Liberal responses to Mrs Martin

How would liberals respond to my previous post on Mrs Martin? I found out when it was cross-posted to the men's rights page at reddit.

The basic line taken by the liberal commenters there was that there were no conceivable negative consequences if men ceased to be providers for their families and if women became economically independent.

That's actually the moderate liberal line: everything's going well, we'll make these changes and nothing bad will happen. A more radical liberal would claim that the changes were intended to sweep away the old and usher in an entirely different social order.

The "moderate" liberal attitude reminded me of Kristor's recent comment at VFR:

Modern culture is a veritable hurricane of vicious cycles, all originating in a gnostic pretense: Let's pretend that there is no inherent nature of things, so that we may mess ad libitum with the family, sex, economics, and culture, with no ill consequences. Hey, Presto! Pass a law! Make it so!

That's what I felt I was up against. It was left to me to try and argue the nature (or "working") of things (not always the easiest thing to do) whilst the liberals argued "no nature" in response. Some of the liberals did this more subtly than others (the first commenter "infinitely thirsting" doing the best job out of the liberals).

Here's a typical exchange:

Me: A heterosexual man will generally find femininity in a woman sexually attractive.

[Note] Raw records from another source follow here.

(* ===== verification/NrConcRun.v ===== *)
(** * Steps preserve the invariant: running the log

    A combiner or a thread in [try_sync] takes the lock of the data, and runs [append]
    or [exec] step by step; the closure executes the entries on the data. *)

From stdpp Require Import gmap.
From S2P Require Import Prelude Context Log LogProtocol LogProtocolSpec Replica NrConc NrConcSpec.
From S2P Require Import NrConcLog NrConcFrame NrConcStep NrConcCtx NrConcCollect.

Section Run.
Context {D RO WO R : Type} `{!Dispatch D RO WO R}.
Variables (size : nat) (nths : nat -> nat) (d0 : D).
Hypothesis Hpow : is_pow2 size.
Hypothesis Hgc : GC_FROM_HEAD <= size.
Abbreviation lop := (WO * nat)%type.
Abbreviation context := (Context lop R unit).
Abbreviation lsys := (lpsys (O := lop)).
Abbreviation pc := (tpc (RO := RO) (WO := WO) (R := R)).
Abbreviation thr := (thr (RO := RO) (WO := WO) (R := R)).
Abbreviation nsys := (nsys (D := D) (RO := RO) (WO := WO) (R := R)).
Abbreviation pview := (gmap (nat * nat) (context * nat)).
Abbreviation ninv := (ninv size nths d0).
Implicit Types (l : lsys) (p : pc) (th : thr) (s : nsys) (r i id q t : nat) (k : nat * nat) (c : context) (pv : pview).

(** ** The closure *)

Lemma call_cases l l' q d :
  lp_inv size l -> lp_inv size l' -> lp_next size l (LStep q) = Some l' ->
  hist_run d0 (take (done_of l q) (g_hist l)) = Ret d ->
  done_of l' q = done_of l q /\ lp_call l l' q = None /\ hist_run d0 (take (done_of l' q) (g_hist l')) = Ret d
  \/ exists w id rep, done_of l' q = S (done_of l q) /\ g_hist l' = g_hist l
       /\ g_hist l !! done_of l q = Some ((w, id), rep) /\ lp_call l l' q = Some ((w, id), rep =? S q)
       /\ forall y, dispatch_mut d w = Ret y ->
            hist_run d0 (take (done_of l' q) (g_hist l')) = Ret y.1 /\ resp_at d0 (g_hist l') (done_of l q) y.2.
Proof.
  intros Hi Hi' E Hd. destruct (next_ext size Hgc (LStep q) l l' Hi E) as (e & Hext & _). cbn in Hext. unfold lp_next in E. cbn in E.
  destruct (g_reps l !! q) as [p|] eqn:Hp; [|done]. injection E as E.
  destruct (lookup_lt_is_Some_2 (g_reps l') q) as [p' Hp'].
  { rewrite (le_length _ _ _ _ Hext). by eapply lookup_lt_Some. }
  pose proof (run_done size Hgc q l p p' Hi Hp) as Hdone. rewrite E in Hdone. specialize (Hdone Hp').
  destruct (at_some l q p Hp) as (Ed & _ & _). destruct (at_some l' q p' Hp') as (Ed' & _ & _). rewrite Ed, Ed' in *.
  pose proof (done_upto_le size Hgc _ _ _ Hi Hp). pose proof (li_order _ _ Hi). pose proof (li_tail _ _ Hi).
  destruct Hdone as [Hs|(Hs & Hlt & Hh)].
  - left. split_and!; [done|by eapply call_none|]. by rewrite Hs, (hist_ext _ _ _ _ Hext), take_app_le by lia.
  - right. destruct (lookup_lt_is_Some_2 (g_hist l) (done_upto p)) as [[[w id] rep] Hx]; [lia|]. exists w, id, rep.
    split_and!; try done; [eapply (call_some size Hgc _ _ _ _ _ ((w, id), rep)); try done; by rewrite Hh|].
    intros y Hy. rewrite Hs, Hh. split.
    + rewrite (take_S_r _ _ _ Hx), hist_run_snoc, Hd. cbn. by rewrite Hy.
    + by exists d, y, ((w, id), rep).
Qed.

(** The entries a replica applies leave its claims alone. *)
Lemma clean_done l l' pv q : g_hist l' = g_hist l -> done_of l q <= done_of l' q -> clean l pv q -> clean l' pv q.
Proof.
  clear Hpow Hgc size nths. intros Hh Hd [H1 H2]. split; rewrite Hh; [done|]. intros u e Hu. specialize (H2 u e Hu). lia.
Qed.

Lemma flight_done l l' pv q j0 t b n : g_hist l' = g_hist l -> done_of l q <= done_of l' q ->
  flight l pv q j0 t b n -> flight l' pv q j0 t b n.
Proof.
  clear Hpow Hgc size nths. intros Hh Hd (H1 & H2 & H3 & H4). split_and!; rewrite ?Hh; try done. intros u e Hu. specialize (H4 u e Hu). lia.
Qed.

Lemma done_mono l l' q d : lp_inv size l -> lp_inv size l' -> lp_next size l (LStep q) = Some l' ->
  hist_run d0 (take (done_of l q) (g_hist l)) = Ret d -> done_of l q <= done_of l' q.
Proof. intros H1 H2 H3 H4. destruct (call_cases l l' q d H1 H2 H3 H4) as [(? & _)|(w & id & rep & ? & _)]; lia. Qed.

(** [combine]'s closure. *)
Section Combine.
Context (l l' : lsys) (q : nat) (d : D) (rs : list R).
Hypothesis Hi : lp_inv size l.
Hypothesis Hi' : lp_inv size l'.
Hypothesis E : lp_next size l (LStep q) = Some l'.
Hypothesis Hd : hist_run d0 (take (done_of l q) (g_hist l)) = Ret d.
Abbreviation cases := (call_cases l l' q d Hi Hi' E Hd).

Lemma combine_panics : (forall y, combine_call l l' q d rs <> Ret y) -> op_panics (D := D) (RO := RO) (WO := WO) (R := R).
Proof.
  intros Hn. destruct cases as [(_ & Hc & _)|(w & id & rep & _ & _ & _ & Hc & _)]; unfold combine_call in Hn; rewrite Hc in Hn.
  - by destruct (Hn (d, rs)).
  - left. exists d, w. intros [d' v] Hy. rewrite Hy in Hn. cbn in Hn. by eapply Hn.
Qed.

Lemma combine_data d' rs' : combine_call l l' q d rs = Ret (d', rs') ->
  hist_run d0 (take (done_of l' q) (g_hist l')) = Ret d'.
Proof.
  intros Hc. destruct cases as [(_ & Hn & H)|(w & id & rep & _ & _ & _ & Hn & H)]; unfold combine_call in Hc; rewrite Hn in Hc.
  - by injection Hc as <- <-.
  - destruct (dispatch_mut d w) as [[d1 v]| |] eqn:Hy; try done. cbn in Hc. injection Hc as <- _. by apply (H (d1, v)).
Qed.

Lemma combine_clean pv d' rs' : combine_call l l' q d rs = Ret (d', rs') -> clean l pv q -> rs' = rs.
Proof.
  intros Hc [_ Hcl]. destruct cases as [(_ & Hn & H)|(w & id & rep & _ & _ & Hx & Hn & _)]; unfold combine_call in Hc; rewrite Hn in Hc.
  - by injection Hc as <- <-.
  - destruct (dispatch_mut d w) as [[d1 v]| |]; try done. cbn in Hc. injection Hc as _ <-.
    destruct (Nat.eqb_spec rep (S q)) as [->|_]; [|done]. specialize (Hcl _ _ Hx). lia.
Qed.

Lemma combine_flight pv d' rs' j0 t b n : combine_call l l' q d rs = Ret (d', rs') -> g_hist l' = g_hist l ->
  flight l pv q j0 t b n -> results_ok d0 l q t b rs -> results_ok d0 l' q t b rs'.
Proof.
  intros Hc Hh (_ & Hb & _ & Hown) [Hl Hr].
  destruct cases as [(Hs & Hn & _)|(w & id & rep & Hs & _ & Hx & Hn & H)]; unfold combine_call in Hc; rewrite Hn in Hc.
  - injection Hc as <- <-. split; [by rewrite Hs|by rewrite Hh].
  - destruct (dispatch_mut d w) as [[d1 v]| |] eqn:Hy; try done. cbn in Hc. injection Hc as _ <-.
    destruct (H _ eq_refl) as [_ Hv]. cbn in Hv. unfold results_ok. rewrite Hs.
    destruct (Nat.eqb_spec rep (S q)) as [->|Hne].
    + destruct (Hown _ _ Hx); [lia|]. split; [rewrite length_app; cbn; lia|]. intros m u.
      rewrite lookup_app_Some, list_lookup_singleton_Some. intros [Hm|(Hge & Hm & <-)]; [rewrite Hh; by apply Hr|].
      by replace (t + m) with (done_of l q) by lia.
    + split; [|by rewrite Hh]. destruct (decide (t <= done_of l q < t + length b)) as [Hin|Hout]; [|lia].
      destruct (lookup_lt_is_Some_2 b (done_of l q - t)) as [o Ho]; [lia|]. specialize (Hb _ _ Ho).
      replace (t + (done_of l q - t)) with (done_of l q) in Hb by lia. congruence.
Qed.
End Combine.

(** [try_sync]'s closure: the lost result cannot occur. *)
Lemma sync_call_ok l l' pv q d : lp_inv size l -> lp_inv size l' -> lp_next size l (LStep q) = Some l' ->
  hist_run d0 (take (done_of l q) (g_hist l)) = Ret d -> clean l pv q ->
  (forall d', sync_call l l' q d = Ret d' -> hist_run d0 (take (done_of l' q) (g_hist l')) = Ret d')
  /\ ((forall d', sync_call l l' q d <> Ret d') -> op_panics (D := D) (RO := RO) (WO := WO) (R := R)).
Proof.
  intros Hi Hi' E Hd [_ Hcl].
  destruct (call_cases l l' q d Hi Hi' E Hd) as [(_ & Hn & H)|(w & id & rep & _ & _ & Hx & Hn & H)]; unfold sync_call; rewrite Hn.
  - split; [by intros d' [= <-]|]. intros Hp. by destruct (Hp d).
  - destruct (Nat.eqb_spec rep (S q)) as [->|_]; [specialize (Hcl _ _ Hx); lia|].
    destruct (dispatch_mut d w) as [[d1 v]| |] eqn:Hy; cbn.
    + split; [intros d' [= <-]; by apply (H (d1, v))|]. intros Hp. by destruct (Hp d1).
    + split; [done|]. intros _. left. exists d, w. intros y. congruence.
    + split; [done|]. intros _. left. exists d, w. intros y. congruence.
Qed.

(** ** Locks around a run *)

Section Locks.
Context (s : nsys) (k : nat * nat) (th : thr) (p' : pc) (q : nat) (y : rst (D := D)).
Hypothesis Hinv : ninv s.
Hypothesis Hk : n_ths s !! k = Some th.
Hypothesis Hy : n_reps s !! q = Some y.
Hypothesis Hh : forall r, holds_lock k p' r -> holds_lock k (t_pc th) r.
Hypothesis Hr : reading p' = false.
Abbreviation locks := (ni_locks _ _ _ _ Hinv).

(** The replica keeps its locks. *)
Lemma locks_keep d' : (forall r, guards k p' r -> guards k (t_pc th) r) ->
  locks_ok (<[q := set_qdata y d']> (n_reps s)) (<[k := mkT p' (t_ctx th) (t_id th)]> (n_ths s)).
Proof.
  intros Hg. apply (locks_upd _ _ _ th _ _ y); try done; [apply locks|..]; cbn.
  - auto.
  - intros Hc. split; [by left|]. intros H. by eapply (lo_free _ _ locks q y k th); [..|apply Hh].
  - intros r H. split; [by auto|]. intros ->. eapply (lo_guard _ _ locks q y k th); auto.
  - auto.
  - by rewrite Hr.
  - by eapply lo_excl; [apply locks|].
Qed.

(** The lock of the data is taken. *)
Lemma locks_take : (forall r, guards k p' r -> r = q) -> can_write y = true -> holds_lock k (t_pc th) q ->
  locks_ok (<[q := set_wlock y true]> (n_reps s)) (<[k := mkT p' (t_ctx th) (t_id th)]> (n_ths s)).
Proof.
  intros Hg Hc Hhq. unfold can_write in Hc. apply andb_true_iff in Hc as [_ Hc]. apply bool_decide_eq_true in Hc.
  apply (locks_upd _ _ _ th _ _ y); try done; [apply locks|..]; cbn.
  - auto.
  - intros H0. by destruct (lo_free _ _ locks q y k th Hy H0 Hk).
  - intros r H. split; [|done]. intros Hne. by destruct (Hne (Hg r H)).
  - auto.
  - by rewrite Hr.
  - by left.
Qed.

(** The lock of the data is released. *)
Lemma locks_drop : (forall r, guards k p' r -> False) -> guards k (t_pc th) q ->
  locks_ok (<[q := set_wlock y false]> (n_reps s)) (<[k := mkT p' (t_ctx th) (t_id th)]> (n_ths s)).
Proof.
  intros Hg Hgq. pose proof (guards_holds _ _ _ Hgq) as Hhq.
  apply (locks_upd _ _ _ th _ _ y); try done; [apply locks|..]; cbn.
  - auto.
  - intros H0. by destruct (lo_free _ _ locks q y k th Hy H0 Hk).
  - intros r H. by destruct (Hg r H).
  - auto.
  - by rewrite Hr.
  - by right.
Qed.

(** The combiner lock is released. *)
Lemma locks_release : (forall r, ~ guards k p' r) -> ~ holds_lock k p' q -> holds_lock k (t_pc th) q ->
  locks_ok (<[q := set_comb y 0]> (n_reps s)) (<[k := mkT p' (t_ctx th) (t_id th)]> (n_ths s)).
Proof.
  intros Hg Hn Hhq. apply (locks_upd _ _ _ th _ _ y); try done; [apply locks|..]; cbn.
  - auto.
  - auto.
  - intros r H. by destruct (Hg r H).
  - auto.
  - by rewrite Hr.
  - by eapply lo_excl; [apply locks|].
Qed.

Lemma guarded_locked : guards k (t_pc th) q -> q_wlock y = true /\ q_comb y <> 0.
Proof.
  intros Hg. split; [by eapply (lo_guard _ _ locks q y k th)|]. intros H0.
  by eapply (lo_free _ _ locks q y k th); [..|apply guards_holds].
Qed.

Lemma held_locked : holds_lock k (t_pc th) q -> q_comb y <> 0.
Proof. intros Hg H0. by eapply (lo_free _ _ locks q y k th). Qed.

(** A step of the log under the lock. *)
Lemma ninv_run x l' e d' :
  lp_next size (n_lp s) x = Some l' -> lp_label_rep x = q -> lp_ext q (n_lp s) l' e ->
  (e = [] \/ clean (n_lp s) (view_of s) q /\ exists n, collected (view_of s) q 0 e n) ->
  guards k (t_pc th) q -> (forall r, guards k p' r -> guards k (t_pc th) r) -> pc_op p' = pc_op (t_pc th) ->
  hist_run d0 (take (done_of l' q) (g_hist l')) = Ret d' ->
  th_ok nths d0 l' (view_of s) (n_ops s) k (mkT p' (t_ctx th) (t_id th)) ->
  ninv (mkN l' (<[q := set_qdata y d']> (n_reps s)) (<[k := mkT p' (t_ctx th) (t_id th)]> (n_ths s)) (n_ops s)).
Proof.
  intros E Hq Hext Hb Hg Hg' Hop Hd Hth. destruct (guarded_locked Hg) as [Hw Hc].
  eapply (ninv_step size nths d0 Hgc s k th p' q y _ l' e); try done; cbn.
  - eapply lp_next_inv; [done|done| |done]. apply Hinv.
  - right. by apply guards_holds.
  - by apply locks_keep.
  - congruence.
  - by rewrite Hop.
Qed.

(** Starting [append] or [exec] with the lock. *)
Lemma ninv_take x l' :
  lp_next size (n_lp s) x = Some l' -> (exists ops, x = LAppend q ops) \/ x = LExec q ->
  can_write y = true -> holds_lock k (t_pc th) q -> (forall r, guards k p' r -> r = q) -> pc_op p' = pc_op (t_pc th) ->
  (lp_ext q (n_lp s) l' [] -> g_hist l' = g_hist (n_lp s) -> done_of l' q = done_of (n_lp s) q ->
   th_ok nths d0 l' (view_of s) (n_ops s) k (mkT p' (t_ctx th) (t_id th))) ->
  ninv (mkN l' (<[q := set_wlock y true]> (n_reps s)) (<[k := mkT p' (t_ctx th) (t_id th)]> (n_ths s)) (n_ops s)).
Proof.
  intros E Hx Hc Hhq Hg Hop Hth. destruct (next_ext size Hgc x _ _ (ni_lp _ _ _ _ Hinv) E) as (e & Hext & He).
  assert (lp_label_rep x = q) as Eq by (by destruct Hx as [[ops ->]| ->]). rewrite Eq in Hext.
  assert (e = []) as -> by (destruct He as [?|[j ->]]; [done|]; by destruct Hx as [[ops ?]|?]).
  assert (Hh' : g_hist l' = g_hist (n_lp s)) by (by rewrite (hist_ext _ _ _ _ Hext), app_nil_r).
  assert (Hd : done_of l' q = done_of (n_lp s) q).
  { unfold lp_next in E. rewrite Eq in E. unfold done_of. destruct (g_reps (n_lp s) !! q) as [p|] eqn:Hp; [|done]. cbn in E.
    destruct Hx as [[ops ->]| ->]; destruct (p_pc p) eqn:Epp; try done;
      [destruct (length ops <=? GC_FROM_HEAD); [|done]|]; injection E as <-; cbn [set_rep g_reps];
      rewrite (lookup_set_rep _ _ _ _ Hp); unfold done_upto; by rewrite Epp. }
  apply (ninv_step size nths d0 Hgc s k th p' q y _ l' []); try done; cbn.
  - eapply lp_next_inv; [done|done| |done]. apply Hinv.
  - by right.
  - by left.
  - by apply locks_take.
  - rewrite Hd, Hh'. by eapply ni_data.
  - intros H0. by destruct (held_locked Hhq).
  - by rewrite Hop.
  - by apply Hth.
Qed.
End Locks.
End Run.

Liberal: Just so you know, there's no universal understanding of what "femininity" or "masculinity" entails - each culture has traits it considers womanly or manly and they vary widely.

Me: As it happens, the ideal of feminine attractiveness has stayed fairly constant throughout recorded Western history. From the poem Alison (thirteenth or fourteenth century): "With a lovely face she laughed upon me - Her waist small and well-made ... Kindest of ladies, hearken to my song". From the early 1400s: "The smiling mouth and laughing grey eyes, the round breasts and two long slender arms". From the 1500s: "There is a lady sweet and kind, Was never face so pleased my mind ... Her gesture, motion and her smiles, Her wit, her voice, her heart beguiles".

Liberal: The poem you linked talks about PHYSICAL BEAUTY (which has changed as well, especially in body type) and not social ideas of what is "masculine" and feminine

Me: The poems I linked to praised women not only for their physical femininity but also for being kind, sweet, smiling and vivacious - qualities which many men today would also find attractively feminine.

Our liberal cannot even accept the statement "A heterosexual man will generally find femininity in a woman sexually attractive." He finds even this too limiting for his purposes, he rebels against it. He suggests that there is no real existence to the qualities of masculinity and femininity, they exist instead as "social ideas" that change over time. Little wonder that he then believes that you can change from one social idea to another without any fallout, as the social idea doesn't relate to anything real.

But what if there has been fallout? What if there are high divorce rates, low marriage rates, below replacement fertility levels, resentments between the sexes, young men deciding "to go their own way", a coarsening of cultural standards and so on?

The liberals on the site either didn't recognise them ("talking about how society is going downhill is silly" wrote one) or else blamed large impersonal forces beyond our control (e.g. capitalism).

One final point: my post was voted up by 15 reddit readers and down by 8. So even though liberals dominated the comments, there does still seem to be an audience for traditionalist ideas amongst the men's rights readership.

(PS If there is a small "11 children" button under "kanuk876" you have to click it to read the entire discussion at the reddit site. As I write it's OK, but the way the reddit system works sections of the discussion can be hidden if they're downvoted.)